### EXERCISE DIRECTIONS
Copy out exactly the stretch of the listing below that begins at the line containing "(** [sorted(...)] on" and ends at the line containing "Definition group_indices (rs", and copy nothing outside it.

### DATA FOR REVIEW
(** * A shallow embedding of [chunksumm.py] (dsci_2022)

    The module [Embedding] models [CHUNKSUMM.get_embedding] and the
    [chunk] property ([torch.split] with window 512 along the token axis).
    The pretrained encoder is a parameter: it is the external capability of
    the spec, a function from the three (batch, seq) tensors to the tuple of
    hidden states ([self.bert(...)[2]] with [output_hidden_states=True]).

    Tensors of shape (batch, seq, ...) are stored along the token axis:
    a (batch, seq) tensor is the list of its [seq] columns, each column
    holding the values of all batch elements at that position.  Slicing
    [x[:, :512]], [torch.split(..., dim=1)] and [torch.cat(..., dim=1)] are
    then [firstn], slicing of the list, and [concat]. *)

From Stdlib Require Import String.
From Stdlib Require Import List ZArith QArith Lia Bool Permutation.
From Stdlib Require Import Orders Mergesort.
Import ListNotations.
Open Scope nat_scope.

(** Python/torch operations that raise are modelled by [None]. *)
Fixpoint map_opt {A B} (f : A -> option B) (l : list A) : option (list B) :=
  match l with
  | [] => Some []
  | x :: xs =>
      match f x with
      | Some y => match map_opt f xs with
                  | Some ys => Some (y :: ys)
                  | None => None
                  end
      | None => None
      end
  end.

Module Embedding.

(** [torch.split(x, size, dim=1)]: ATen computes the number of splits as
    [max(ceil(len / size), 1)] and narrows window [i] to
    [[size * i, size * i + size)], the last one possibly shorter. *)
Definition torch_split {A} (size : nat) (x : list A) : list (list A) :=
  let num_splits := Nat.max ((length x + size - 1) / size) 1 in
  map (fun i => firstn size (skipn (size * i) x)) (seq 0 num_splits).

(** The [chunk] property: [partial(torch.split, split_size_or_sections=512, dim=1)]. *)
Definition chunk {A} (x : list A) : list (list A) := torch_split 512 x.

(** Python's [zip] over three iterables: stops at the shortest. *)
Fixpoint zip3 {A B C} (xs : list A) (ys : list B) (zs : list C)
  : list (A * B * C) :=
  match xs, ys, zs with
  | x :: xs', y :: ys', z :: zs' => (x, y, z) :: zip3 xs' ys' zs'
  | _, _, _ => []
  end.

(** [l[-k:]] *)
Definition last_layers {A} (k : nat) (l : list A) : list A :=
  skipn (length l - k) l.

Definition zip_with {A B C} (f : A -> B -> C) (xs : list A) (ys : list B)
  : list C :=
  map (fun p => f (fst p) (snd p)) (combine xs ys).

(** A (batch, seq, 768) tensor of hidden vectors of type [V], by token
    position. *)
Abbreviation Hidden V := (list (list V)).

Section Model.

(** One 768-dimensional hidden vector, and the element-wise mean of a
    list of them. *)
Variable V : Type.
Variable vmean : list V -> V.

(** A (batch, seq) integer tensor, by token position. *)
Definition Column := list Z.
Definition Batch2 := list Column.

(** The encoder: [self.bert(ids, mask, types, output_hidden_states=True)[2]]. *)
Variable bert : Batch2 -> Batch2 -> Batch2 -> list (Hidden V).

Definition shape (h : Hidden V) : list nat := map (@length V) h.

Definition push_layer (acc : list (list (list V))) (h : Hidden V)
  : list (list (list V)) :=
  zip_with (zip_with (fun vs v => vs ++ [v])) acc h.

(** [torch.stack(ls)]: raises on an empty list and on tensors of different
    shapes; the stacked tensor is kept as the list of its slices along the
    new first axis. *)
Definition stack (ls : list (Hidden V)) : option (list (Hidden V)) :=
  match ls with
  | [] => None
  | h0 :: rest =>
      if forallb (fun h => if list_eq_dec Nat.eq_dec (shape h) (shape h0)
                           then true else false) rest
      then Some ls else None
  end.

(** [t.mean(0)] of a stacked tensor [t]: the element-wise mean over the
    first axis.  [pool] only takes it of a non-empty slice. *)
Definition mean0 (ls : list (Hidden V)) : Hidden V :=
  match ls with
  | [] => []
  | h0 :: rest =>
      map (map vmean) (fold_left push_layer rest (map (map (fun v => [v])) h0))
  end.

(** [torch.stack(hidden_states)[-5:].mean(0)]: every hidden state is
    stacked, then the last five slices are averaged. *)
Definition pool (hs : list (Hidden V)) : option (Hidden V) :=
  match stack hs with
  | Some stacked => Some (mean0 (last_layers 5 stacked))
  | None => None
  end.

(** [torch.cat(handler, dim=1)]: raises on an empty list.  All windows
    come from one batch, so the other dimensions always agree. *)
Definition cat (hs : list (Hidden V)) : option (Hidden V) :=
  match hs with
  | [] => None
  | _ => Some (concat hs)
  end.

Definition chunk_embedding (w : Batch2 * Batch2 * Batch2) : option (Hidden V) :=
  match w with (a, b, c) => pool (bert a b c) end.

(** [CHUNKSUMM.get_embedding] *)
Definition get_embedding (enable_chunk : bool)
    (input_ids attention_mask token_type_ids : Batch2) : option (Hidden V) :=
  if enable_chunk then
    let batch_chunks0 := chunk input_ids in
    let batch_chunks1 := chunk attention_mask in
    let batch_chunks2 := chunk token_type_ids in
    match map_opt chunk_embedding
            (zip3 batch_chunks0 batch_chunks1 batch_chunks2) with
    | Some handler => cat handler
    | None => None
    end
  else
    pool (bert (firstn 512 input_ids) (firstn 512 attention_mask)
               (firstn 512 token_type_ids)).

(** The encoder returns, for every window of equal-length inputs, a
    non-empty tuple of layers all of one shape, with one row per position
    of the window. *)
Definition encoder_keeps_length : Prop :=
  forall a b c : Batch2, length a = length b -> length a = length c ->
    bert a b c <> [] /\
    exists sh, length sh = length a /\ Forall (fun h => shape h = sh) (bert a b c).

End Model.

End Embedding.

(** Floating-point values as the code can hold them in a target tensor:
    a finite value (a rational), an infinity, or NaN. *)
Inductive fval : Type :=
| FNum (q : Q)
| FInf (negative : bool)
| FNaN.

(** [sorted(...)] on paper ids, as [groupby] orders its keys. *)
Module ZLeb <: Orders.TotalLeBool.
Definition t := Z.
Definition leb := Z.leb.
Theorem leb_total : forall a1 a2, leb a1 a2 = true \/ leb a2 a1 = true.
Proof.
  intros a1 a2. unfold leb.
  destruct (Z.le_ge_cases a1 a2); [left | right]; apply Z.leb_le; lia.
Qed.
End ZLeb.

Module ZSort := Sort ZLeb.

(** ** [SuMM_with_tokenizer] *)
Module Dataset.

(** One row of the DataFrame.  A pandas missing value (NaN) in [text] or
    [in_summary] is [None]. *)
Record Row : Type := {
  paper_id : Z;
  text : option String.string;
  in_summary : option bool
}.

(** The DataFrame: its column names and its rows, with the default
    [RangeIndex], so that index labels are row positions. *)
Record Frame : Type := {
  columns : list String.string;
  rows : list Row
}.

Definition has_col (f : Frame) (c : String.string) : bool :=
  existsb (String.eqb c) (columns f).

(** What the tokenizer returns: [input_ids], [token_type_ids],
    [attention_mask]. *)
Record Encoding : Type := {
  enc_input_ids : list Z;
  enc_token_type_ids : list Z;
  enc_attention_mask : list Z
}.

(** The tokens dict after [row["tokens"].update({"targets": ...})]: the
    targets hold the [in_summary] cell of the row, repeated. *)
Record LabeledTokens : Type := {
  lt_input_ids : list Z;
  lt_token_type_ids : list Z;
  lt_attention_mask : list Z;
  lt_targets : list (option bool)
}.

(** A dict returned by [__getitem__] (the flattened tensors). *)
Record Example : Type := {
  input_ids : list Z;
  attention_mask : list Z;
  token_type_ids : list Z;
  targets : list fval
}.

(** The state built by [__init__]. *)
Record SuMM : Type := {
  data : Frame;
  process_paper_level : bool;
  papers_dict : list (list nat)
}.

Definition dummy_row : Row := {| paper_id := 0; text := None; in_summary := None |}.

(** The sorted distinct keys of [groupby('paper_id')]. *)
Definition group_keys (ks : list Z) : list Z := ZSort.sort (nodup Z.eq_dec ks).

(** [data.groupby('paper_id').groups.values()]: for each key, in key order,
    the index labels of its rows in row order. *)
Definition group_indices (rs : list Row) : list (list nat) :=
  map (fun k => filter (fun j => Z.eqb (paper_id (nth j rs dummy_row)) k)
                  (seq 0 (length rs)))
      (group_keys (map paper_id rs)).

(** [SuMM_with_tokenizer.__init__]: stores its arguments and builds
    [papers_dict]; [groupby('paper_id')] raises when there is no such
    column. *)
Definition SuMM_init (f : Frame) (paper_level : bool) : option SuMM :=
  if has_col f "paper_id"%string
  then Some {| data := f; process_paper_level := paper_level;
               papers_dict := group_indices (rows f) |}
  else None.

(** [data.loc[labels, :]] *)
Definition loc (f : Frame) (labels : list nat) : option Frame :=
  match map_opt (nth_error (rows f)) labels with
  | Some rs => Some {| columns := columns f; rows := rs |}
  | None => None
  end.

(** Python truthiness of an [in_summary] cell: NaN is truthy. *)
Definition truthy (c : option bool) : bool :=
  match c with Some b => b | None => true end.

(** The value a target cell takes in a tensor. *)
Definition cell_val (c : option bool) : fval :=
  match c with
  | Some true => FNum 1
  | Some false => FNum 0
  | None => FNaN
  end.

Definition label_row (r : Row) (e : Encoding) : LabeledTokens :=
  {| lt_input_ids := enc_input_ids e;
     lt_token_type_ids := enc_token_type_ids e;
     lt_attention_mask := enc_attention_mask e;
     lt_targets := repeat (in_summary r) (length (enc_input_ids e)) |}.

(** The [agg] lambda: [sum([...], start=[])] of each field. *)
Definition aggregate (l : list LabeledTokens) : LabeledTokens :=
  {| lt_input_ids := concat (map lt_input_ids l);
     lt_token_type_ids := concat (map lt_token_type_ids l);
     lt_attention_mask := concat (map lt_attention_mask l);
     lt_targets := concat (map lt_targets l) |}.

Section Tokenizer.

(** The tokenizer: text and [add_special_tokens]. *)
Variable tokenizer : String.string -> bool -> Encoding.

### SOLUTION TO THIS PROBLEM
(** [sorted(...)] on paper ids, as [groupby] orders its keys. *)
Module ZLeb <: Orders.TotalLeBool.
Definition t := Z.
Definition leb := Z.leb.
Theorem leb_total : forall a1 a2, leb a1 a2 = true \/ leb a2 a1 = true.
Proof.
  intros a1 a2. unfold leb.
  destruct (Z.le_ge_cases a1 a2); [left | right]; apply Z.leb_le; lia.
Qed.
End ZLeb.

Module ZSort := Sort ZLeb.

(** ** [SuMM_with_tokenizer] *)
Module Dataset.

(** One row of the DataFrame.  A pandas missing value (NaN) in [text] or
    [in_summary] is [None]. *)
Record Row : Type := {
  paper_id : Z;
  text : option String.string;
  in_summary : option bool
}.

(** The DataFrame: its column names and its rows, with the default
    [RangeIndex], so that index labels are row positions. *)
Record Frame : Type := {
  columns : list String.string;
  rows : list Row
}.

Definition has_col (f : Frame) (c : String.string) : bool :=
  existsb (String.eqb c) (columns f).

(** What the tokenizer returns: [input_ids], [token_type_ids],
    [attention_mask]. *)
Record Encoding : Type := {
  enc_input_ids : list Z;
  enc_token_type_ids : list Z;
  enc_attention_mask : list Z
}.

(** The tokens dict after [row["tokens"].update({"targets": ...})]: the
    targets hold the [in_summary] cell of the row, repeated. *)
Record LabeledTokens : Type := {
  lt_input_ids : list Z;
  lt_token_type_ids : list Z;
  lt_attention_mask : list Z;
  lt_targets : list (option bool)
}.

(** A dict returned by [__getitem__] (the flattened tensors). *)
Record Example : Type := {
  input_ids : list Z;
  attention_mask : list Z;
  token_type_ids : list Z;
  targets : list fval
}.

(** The state built by [__init__]. *)
Record SuMM : Type := {
  data : Frame;
  process_paper_level : bool;
  papers_dict : list (list nat)
}.

Definition dummy_row : Row := {| paper_id := 0; text := None; in_summary := None |}.

(** The sorted distinct keys of [groupby('paper_id')]. *)
Definition group_keys (ks : list Z) : list Z := ZSort.sort (nodup Z.eq_dec ks).

(** [data.groupby('paper_id').groups.values()]: for each key, in key order,
    the index labels of its rows in row order. *)
Definition group_indices (rs : list Row) : list (list nat) :=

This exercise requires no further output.